Saint Luke’s Health System Updates Cost Allocation Model to Reflect Organizational Growth and Plan for the Future

Saint Luke's Health System consists of 11 hospitals and several primary and specialty care practices in the 67-county area surrounding Kansas City. The system provides a range of inpatient, outpatient, and home care services. Founded as a faith-based, not-for-profit organization, its mission includes a commitment to the highest levels of excellence in health care and the advancement of medical research and education. The health system is an aligned organization in which the physicians and hospitals assume responsibility for enhancing the physical, mental, and spiritual health of people in the communities it serves. It employs 8,300 and includes a medical staff of more than 1,200 physicians in a full range of medical specialties. Saint Luke’s Hospital is a recipient of the Malcolm Baldrige National Quality Award.

About

Saint Luke's Health System
Debe Gash, CIO

“Aspen Advisors principals have had a long standing relationship with Saint Luke’s and innately understood our management culture and IS cost components and drivers. They helped us quickly update our IS cost allocation model to ensure equitable allocation across our facilities and acceptance by our business unit and departmental leaders as well as make the value IT was delivering across our system more transparent.”

THE CHALLENGE

Saint Luke's Health System had developed a model for allocating IS expenses to its operating entities in 2001. The model had the expenses allocated to each entity based on a percentage of net revenue.
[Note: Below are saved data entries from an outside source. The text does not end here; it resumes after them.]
(* ===== verification/BootstrapProps.v ===== *)
(** * Properties of the bootstrap codec and of the streaming verification. *)

From Stdlib Require Import Strings.Byte.
From S2P Require Import Prelude Bytes Protocol Canonical CanonicalProps FingerprintProps.
From S2P Require Import HttpCodec HttpProps BootstrapCodec.

(** ** Fields *)

Lemma keeps_preflight_digest : keeps preflight_digest.
Proof.
  intros st a st' Hst H. unfold preflight_digest in H.
  apply enc_bind_Ok in H as (u & st1 & H1 & H2).
  eapply keeps_item; [|exact H2]. by eapply keeps_take_bytes.
Qed.
#[export] Hint Resolve keeps_preflight_digest : codec.

(** What the Rust types guarantee: digests have 32 bytes, counters 64 bits. *)
Definition is_digest (d : list byte) : Prop := length d = 32.
Definition scope_u64 (s : ScopeSnapshot) : Prop :=
  is_u64 (authorization_revision s) ∧ is_u64 (scope_subscription_revision s).
Definition start_wf (r : BootstrapStartRequest) : Prop := is_u64 (bs_subscription_revision r).
Definition manifest_wf (m : BootstrapManifest) : Prop :=
  is_digest (bm_start_fingerprint m) ∧ is_digest (bm_root m) ∧
  scope_u64 (bc_scope (bm_context m)) ∧
  (is_u64 (epoch (bm_cursor m)) ∧ is_u64 (sequence (bm_cursor m))) ∧
  (is_u64 (max_records (bm_limits m)) ∧ is_u64 (max_pages (bm_limits m)) ∧
   is_u64 (max_content_bytes (bm_limits m))) ∧
  is_u64 (bm_page_count m) ∧ is_u64 (bm_record_count m) ∧ is_u64 (bm_content_bytes m) ∧
  is_u64 (bm_expires_at m).
Definition page_wf (p : BootstrapPage) : Prop :=
  is_digest (bp_manifest_digest p) ∧ is_u64 (bp_index p) ∧
  Forall (λ r, state_wf (snap_state r)) (bp_records p).
Definition receipt_wf (r : BootstrapReceipt) : Prop :=
  is_digest (br_manifest_digest r) ∧ checkpoint_u64 (br_checkpoint r) ∧
  is_u64 (br_expires_at r).

Lemma digest_encodes d : is_digest d → encodes (enc_digest d) decoded_digest d 0.
Proof.
  intros Hd. unfold enc_digest. skip_charges. apply encodes_ret; [|done|done].
  simpl. by rewrite decide_True.
Qed.

(** The next field of a message, by the lemma that pairs its two directions. *)
Ltac next_field L :=
  eapply encodes_bind; [solve [apply L; done]|let c := fresh "c" in intros c ? ? ?].

Lemma scope_encodes s : scope_u64 s → encodes (enc_scope s) decode_scope s 1.
Proof.
  intros [? ?]. unfold enc_scope. skip_charges. next_field identity_encodes.
  unfold decode_scope. apply encodes_ret; [read_back; by destruct s|is_plain|is_shallow].
Qed.

Lemma context_encodes c :
  scope_u64 (bc_scope c) → encodes (enc_context c) decode_context c 2.
Proof.
  intros ?. unfold enc_context. skip_charges. do 5 next_field identity_encodes.
  next_field scope_encodes. unfold decode_context.
  apply encodes_ret; [read_back; by destruct c|is_plain|is_shallow].
Qed.

Lemma start_encodes r : start_wf r → encodes (enc_start r) dec_start r 1.
Proof.
  intros ?. unfold enc_start. skip_charges. do 5 next_field identity_encodes.
  unfold dec_start. apply encodes_ret; [read_back; by destruct r|is_plain|is_shallow].
Qed.

Lemma manifest_encodes m : manifest_wf m → encodes (enc_manifest m) dec_manifest m 3.
Proof.
  intros (? & ? & ? & [? ?] & (? & ? & ?) & ? & ? & ? & ?). unfold enc_manifest. skip_charges.
  next_field context_encodes. do 2 next_field identity_encodes. do 2 next_field digest_encodes.
  unfold dec_manifest. apply encodes_ret; [read_back|is_plain|is_shallow].
  by destruct m as [? ? ? ? [? ?] [? ? ?] ? ? ? ? ?].
Qed.

Lemma page_request_encodes r :
  is_u64 (bpr_index r) → encodes (enc_page_request r) dec_page_request r 1.
Proof.
  intros ?. unfold enc_page_request. skip_charges. do 3 next_field identity_encodes.
  unfold dec_page_request. apply encodes_ret; [read_back; by destruct r|is_plain|is_shallow].
Qed.

Lemma page_encodes p : page_wf p → encodes (enc_page p) dec_page p 70.
Proof.
  intros (? & ? & Hr). unfold enc_page. skip_charges. next_field identity_encodes.
  next_field digest_encodes. apply encodes_vec. intros Hlen _.
  eapply (encodes_map _ dec_snapshot_record _ 68); [|done|intros cs HC PC DC].
  { eapply Forall_impl; [exact Hr|]. intros r. apply snapshot_record_encodes. }
  unfold dec_page. apply encodes_ret; [read_back; by destruct p|is_plain|is_shallow].
Qed.

Lemma complete_encodes r :
  is_digest (bcr_manifest_digest r) → encodes (enc_complete r) dec_complete r 1.
Proof.
  intros ?. unfold enc_complete. skip_charges. do 3 next_field identity_encodes.
  next_field digest_encodes. unfold dec_complete.
  apply encodes_ret; [read_back; by destruct r|is_plain|is_shallow].
Qed.

Lemma receipt_encodes r : receipt_wf r → encodes (enc_receipt r) dec_receipt r 3.
Proof.
  intros (? & ? & ?). unfold enc_receipt. skip_charges. next_field identity_encodes.
  next_field digest_encodes. next_field checkpoint_encodes. unfold dec_receipt.
  apply encodes_ret; [read_back; by destruct r|is_plain|is_shallow].
Qed.

(** ** Messages *)

Lemma canonical_Ok a b u : canonical a b = Ok u → a = b.
Proof. unfold canonical. by case_decide. Qed.

Section messages.
Context {ciborium : Ciborium} {ciborium_laws : CiboriumLaws}.

(** Decoding accepts exactly the encoder's bytes, for a message whose payload
    encoder and decoder agree. *)
Lemma bootstrap_message_exact {A} kind (E : A → enc CborValue)
    (D : CborValue → result A CodecError) (encode : A → result (list byte) CodecError)
    x d bytes :
  encodes (E x) D x d → d ≤ 100 → is_u64 kind →
  (encode x = Ok bytes → encode_bootstrap_message kind (E x) = Ok bytes) →
  (let? payload := decode_family_message bytes BOOTSTRAP_NAME kind in
   let? message := D payload in
   let? encoded := encode message in
   let? _ := canonical bytes encoded in
   Ok message) = Ok x ↔ encode x = Ok bytes.
Proof using ciborium_laws.
  intros Henc Hd Hk Hmsg. split.
  - intros H. apply result_bind_Ok in H as (c & _ & H).
    apply result_bind_Ok in H as (m & _ & H). apply result_bind_Ok in H as (e & He & H).
    by apply result_bind_Ok in H as (u & <-%canonical_Ok & [= ->]).
  - intros H. specialize (Hmsg H). unfold encode_bootstrap_message in Hmsg.
    apply result_bind_Ok in Hmsg as (b & Hb & Hmsg).
    apply result_bind_Ok in Hmsg as ([] & Hp & [= ->]).
    destruct (family_roundtrip _ _ _ _ _ _ _ Henc Hd Hk Hb) as (c & HD & ->).
    rewrite Hp. cbn [result_bind]. rewrite HD. cbn [result_bind]. rewrite H.
    cbn [result_bind]. unfold canonical. by rewrite decide_True.
Qed.

(** C36: the bootstrap codec is exact: for each of the six messages the decoder
    accepts a byte string and returns a message exactly when that byte string is the
    one the encoder produces for it, so whatever can be sent can be received and no
    message has two representations. *)
Theorem bootstrap_codec_exact bytes :
  (∀ r, start_wf r →
     decode_bootstrap_start bytes = Ok r ↔ encode_bootstrap_start r = Ok bytes) ∧
  (∀ m, manifest_wf m →
     decode_bootstrap_manifest bytes = Ok m ↔ encode_bootstrap_manifest m = Ok bytes) ∧
  (∀ r, is_u64 (bpr_index r) →
     decode_bootstrap_page_request bytes = Ok r ↔ encode_bootstrap_page_request r = Ok bytes) ∧
  (∀ p, page_wf p →
     decode_bootstrap_page bytes = Ok p ↔ encode_bootstrap_page p = Ok bytes) ∧
  (∀ r, is_digest (bcr_manifest_digest r) →
     decode_bootstrap_complete bytes = Ok r ↔ encode_bootstrap_complete r = Ok bytes) ∧
  (∀ r, receipt_wf r →
     decode_bootstrap_receipt bytes = Ok r ↔ encode_bootstrap_receipt r = Ok bytes).
Proof using ciborium_laws.
  assert (∀ (c : result unit CodecError) (k : result (list byte) CodecError),
    (let? _ := c in k) = Ok bytes → k = Ok bytes) as Hguard.
  { intros c k H. by apply result_bind_Ok in H as (u & _ & H). }
  split_and!; intros x Hx.
  - by apply (bootstrap_message_exact 0 enc_start _ _ _ 1); [apply start_encodes|lia|..].
  - apply (bootstrap_message_exact 1 enc_manifest _ _ _ 3);
      [by apply manifest_encodes|lia|done|apply Hguard].
  - apply (bootstrap_message_exact 2 enc_page_request _ _ _ 1);
      [by apply page_request_encodes|lia|done|apply Hguard].
  - apply (bootstrap_message_exact 3 enc_page _ _ _ 70);
      [by apply page_encodes|lia|done|apply Hguard].
  - by apply (bootstrap_message_exact 4 enc_complete _ _ _ 1); [apply complete_encodes|lia|..].
  - by apply (bootstrap_message_exact 5 enc_receipt _ _ _ 3); [apply receipt_encodes|lia|..].
Qed.
End messages.
(* ===== verification/SubscriptionCodec.v ===== *)
(** * The subscription message codec.

    Models [crates/surrealdb-sync-protocol/src/subscription_codec.rs] and the
    [TrustedQueryDefinition] of [subscription.rs].  The translation between the message
    structs and CBOR values is derived by [serde], which is not part of the repository:
    it is the parameter [Serde]. *)

From Stdlib Require Import Strings.Byte.
From S2P Require Import Prelude Bytes Protocol Subscription Canonical.

Definition SUBSCRIPTION_PROTOCOL : string := "surrealdb-subscription/1".

(** [Value::serialized] and [Value::deserialized] of a derived type. *)
Class Serde (T : Type) := {
  serialized : T → option CborValue;
  deserialized : CborValue → option T;
}.

Record EqualityPredicate := mkPredicate {
  eq_field : string;
  eq_parameter : string;
  eq_kind : ScalarKind;
}.

Record TrustedQueryDefinition := mkDefinition {
  qd_definition_id : string;
  qd_predicates : list EqualityPredicate;
  qd_order_field : string;
  qd_order_kind : ScalarKind;
  qd_direction : SortDirection;
  qd_max_limit : N;
}.

(** ** The order of map keys: shorter encodings first, then bytewise. *)

Fixpoint bytes_le (a b : list byte) : bool :=
  match a, b with
  | [], _ => true
  | _ :: _, [] => false
  | x :: a, y :: b =>
      match (Byte.to_N x ?= Byte.to_N y)%N with
      | Lt => true
      | Eq => bytes_le a b
      | Gt => false
      end
  end.

Definition encoded_key_le {A} (x y : list byte * A) : Prop :=
  (vec_len x.1 < vec_len y.1)%N ∨ (vec_len x.1 = vec_len y.1 ∧ bytes_le x.1 y.1 = true).
#[export] Instance encoded_key_le_dec {A} : RelDecision (@encoded_key_le A).
Proof. intros x y. unfold encoded_key_le. apply _. Defined.

(** [map_response] *)
Definition map_change {A B} (map : A → result B CodecError) (change : MembershipChange A)
  : result (MembershipChange B) CodecError :=
  match change with
  | MUpsert row =>
      let? value := map (row_value row) in
      Ok (MUpsert (mkRow (row_record_id row) value (row_version row) (row_sort_key row)))
  | MLeave record_id => Ok (MLeave record_id)
  | MDelete record_id version => Ok (MDelete record_id version)
  end.

Definition map_response {A B} (response : SubscriptionResponse A)
    (map : A → result B CodecError) : result (SubscriptionResponse B) CodecError :=
  let? changes := try_map (map_change map) (sr_changes response) in
  Ok (mkSubResponse (sr_partition_id response) (sr_client_id response)
        (sr_subscription_id response) (sr_generation response) (sr_plan_fingerprint response)
        (sr_scope response) (sr_frontier response) (sr_view_revision response)
        (sr_coverage response) (sr_response response) (sr_token response)
        (sr_ordered_ids response) changes).

Section codec.
Context {ciborium : Ciborium}.

Fixpoint sorted (value : CborValue) : result CborValue CodecError :=
  match value with
  | CArray values => let? values := try_map sorted values in Ok (CArray values)
  | CMap entries =>
      let? entries := try_map (λ kv,
        let? bytes := encode_cbor_value kv.1 in
        let? v := sorted kv.2 in
        Ok (bytes, (kv.1, v))) entries in
      Ok (CMap (merge_sort encoded_key_le entries).*2)
  | value => Ok value
  end.

(** [encode] *)
Definition sub_encode {T} `{!Serde T} (kind : string) (value : T)
  : result (list byte) CodecError :=
  let? value := ok_or (serialized value) Encode in
  let? envelope := sorted (CArray [CText SUBSCRIPTION_PROTOCOL; CText kind; value]) in
  let? bytes := encode_cbor_value envelope in
  if (MAX_SUBSCRIPTION_BYTES <? vec_len bytes)%N then Err EncodedLimit else
  let? _ := preflight_canonical_cbor bytes in
  Ok bytes.

(** [decode] *)
Definition sub_decode {T} `{!Serde T} (kind : string) (bytes : list byte)
  : result T CodecError :=
  if (MAX_SUBSCRIPTION_BYTES <? vec_len bytes)%N then Err EncodedLimit else
  let? _ := preflight_canonical_cbor bytes in
  let? value := read_cbor_value bytes in
  match value with
  | CArray [CText protocol; CText k; value] =>
      if decide (protocol ≠ SUBSCRIPTION_PROTOCOL ∨ k ≠ kind) then Err InvalidEnvelope else
      ok_or (deserialized value) InvalidEnvelope
  | _ => Err InvalidEnvelope
  end.

Context `{!Serde SubscriptionRequest, !Serde (SubscriptionResponse CborValue)}.

Definition encode_subscription_request (request : SubscriptionRequest)
  : result (list byte) CodecError :=
  if negb (validate_subscription_request request) then Err InvalidEnvelope else
  sub_encode "request" request.

Definition decode_subscription_request (bytes : list byte)
  : result SubscriptionRequest CodecError :=
  let? request := sub_decode "request" bytes in
  let? encoded := encode_subscription_request request in
  if decide (encoded ≠ bytes) then Err NonCanonical else Ok request.

Definition encode_subscription_response (response : SubscriptionResponse CanonicalValue)
  : result (list byte) CodecError :=
  if negb (validate_subscription_response response) then Err ContainerLimit else
  let? response := map_response response (λ value, Ok (to_cbor value)) in
  sub_encode "response" response.

Definition decode_subscription_response (bytes : list byte)
  : result (SubscriptionResponse CanonicalValue) CodecError :=
  let? response := sub_decode (T := SubscriptionResponse CborValue) "response" bytes in
  let? response := map_response response from_cbor in
  let? encoded := encode_subscription_response response in
  if decide (encoded ≠ bytes) then Err NonCanonical else Ok response.

(** The domain ends with a zero byte. *)
Definition PLAN_DOMAIN : list byte :=
  String.list_byte_of_string "surrealdb-subscription-plan/1" ++ [x00].

Definition subscription_plan_fingerprint `{!Sha256}
    `{!Serde (SubscriptionRequest * TrustedQueryDefinition)}
    (request : SubscriptionRequest) (definition : TrustedQueryDefinition)
  : result string CodecError :=
  let? bytes := sub_encode "plan" (request, definition) in
  Ok ("sha256:" +:+ hex_encode (sha256 (PLAN_DOMAIN ++ bytes))).

(** ** Properties *)

Lemma sub_decode_bounded {T} `{!Serde T} kind bytes (x : T) :
  sub_decode kind bytes = Ok x →
  (vec_len bytes ≤ MAX_SUBSCRIPTION_BYTES)%N ∧ preflight_canonical_cbor bytes = Ok tt.
Proof.
  unfold sub_decode. intros [?%N.ltb_ge H]%guard_bool_Ok.
  by apply result_bind_Ok in H as ([] & ? & _).
Qed.

(** A subscription request or response that the decoder accepts is valid, its bytes
    are exactly the ones the encoder produces for it, and they are within the size
    limit and structurally checked, whatever the CBOR and serde libraries do; so no two
    accepted byte strings stand for the same message. *)
Theorem subscription_decode_canonical bytes :
  (∀ r, decode_subscription_request bytes = Ok r →
     validate_subscription_request r = true ∧ encode_subscription_request r = Ok bytes ∧
     (vec_len bytes ≤ MAX_SUBSCRIPTION_BYTES)%N ∧ preflight_canonical_cbor bytes = Ok tt) ∧
  (∀ r, decode_subscription_response bytes = Ok r →
     validate_subscription_response r = true ∧ encode_subscription_response r = Ok bytes ∧
     (vec_len bytes ≤ MAX_SUBSCRIPTION_BYTES)%N ∧ preflight_canonical_cbor bytes = Ok tt) ∧
  (∀ bytes' r, decode_subscription_request bytes = Ok r →
     decode_subscription_request bytes' = Ok r → bytes' = bytes) ∧
  (∀ bytes' r, decode_subscription_response bytes = Ok r →
     decode_subscription_response bytes' = Ok r → bytes' = bytes).
Proof.
  assert (∀ bytes r, decode_subscription_request bytes = Ok r →
    encode_subscription_request r = Ok bytes ∧ ∃ x : SubscriptionRequest,
    sub_decode "request" bytes = Ok x) as Hreq.
  { intros b r H. apply result_bind_Ok in H as (x & Hx & H).
    apply result_bind_Ok in H as (e & He & [->%dec_stable [= ->]]%guard_Ok). eauto. }
  assert (∀ bytes r, decode_subscription_response bytes = Ok r →
    encode_subscription_response r = Ok bytes ∧ ∃ x : SubscriptionResponse CborValue,
    sub_decode "response" bytes = Ok x) as Hresp.
  { intros b r H. apply result_bind_Ok in H as (x & Hx & H).
    apply result_bind_Ok in H as (y & _ & H).
    apply result_bind_Ok in H as (e & He & [->%dec_stable [= ->]]%guard_Ok). eauto. }
  split_and!.
  - intros r (He & x & [? ?]%sub_decode_bounded)%Hreq. split; [|done].
    by apply guard_bool_Ok in He as [?%negb_false_iff _].
  - intros r (He & x & [? ?]%sub_decode_bounded)%Hresp. split; [|done].
    by apply guard_bool_Ok in He as [?%negb_false_iff _].
  - intros bytes' r [? _]%Hreq [? _]%Hreq. congruence.
  - intros bytes' r [? _]%Hresp [? _]%Hresp. congruence.
Qed.
End codec.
The methodology was complex, difficult to administer and update, and its results often stirred debate with business unit leaders. Over the following five years, the makeup of the health system had changed with the addition of Saint Luke’s East, an increase in employed physician practices, and the divestiture of Shawnee Mission Medical Center. Additionally, the IS service catalog provided to all entities had grown with the addition of PACS, e-ICU, and advanced clinical systems, among others. The service catalog was also continuing to expand with the addition of bio-medical engineering services which was consolidated under the corporate IS department as was the addition of services to be provided to the regional hospitals that were managed by Saint Luke’s. As a result, Saint Luke’s needed to update its IS cost allocation mechanism to reflect the growth in health system entities and the IS portfolio.

THE SOLUTION

Aspen was engaged to assist Saint Luke’s in updating its IS expense allocation methodology. Specific outcomes included:

  • Reviewing the current IS cost allocation framework, guiding principles, and key components and categories;
  • Developing principles and a framework for allocating IS costs to organizational entities;
  • Identifying key responsibilities, governance structure, and processes necessary to sustain a viable cost allocation system;
  • Defining changes in the IS cost allocation mechanism to account for new services, new entities supported, and areas where allocation of costs based on direct usage of services could be made;
  • Establishing a durable, yet flexible methodology for allocation of future IS costs; and Organizing and managing operational support for go-live; and
  • Updating the cost allocation model to account for changes in IS service catalog offerings and entities that were supported with IS services.

THE RESULTS

As a result of the engagement, Saint Luke’s Health System had an updated cost allocation model that incorporated both the expected near-term changes and incorporated longer-term considerations and trigger points that would invoke future changes. A key attribute was the simplicity with which the mechanism could be updated and how the cost impact of potential IS decisions could be modeled with business unit and departmental leaders. The allocation model was validated, the impact of the new model was assessed, and the model successfully rolled out and still in use three years later.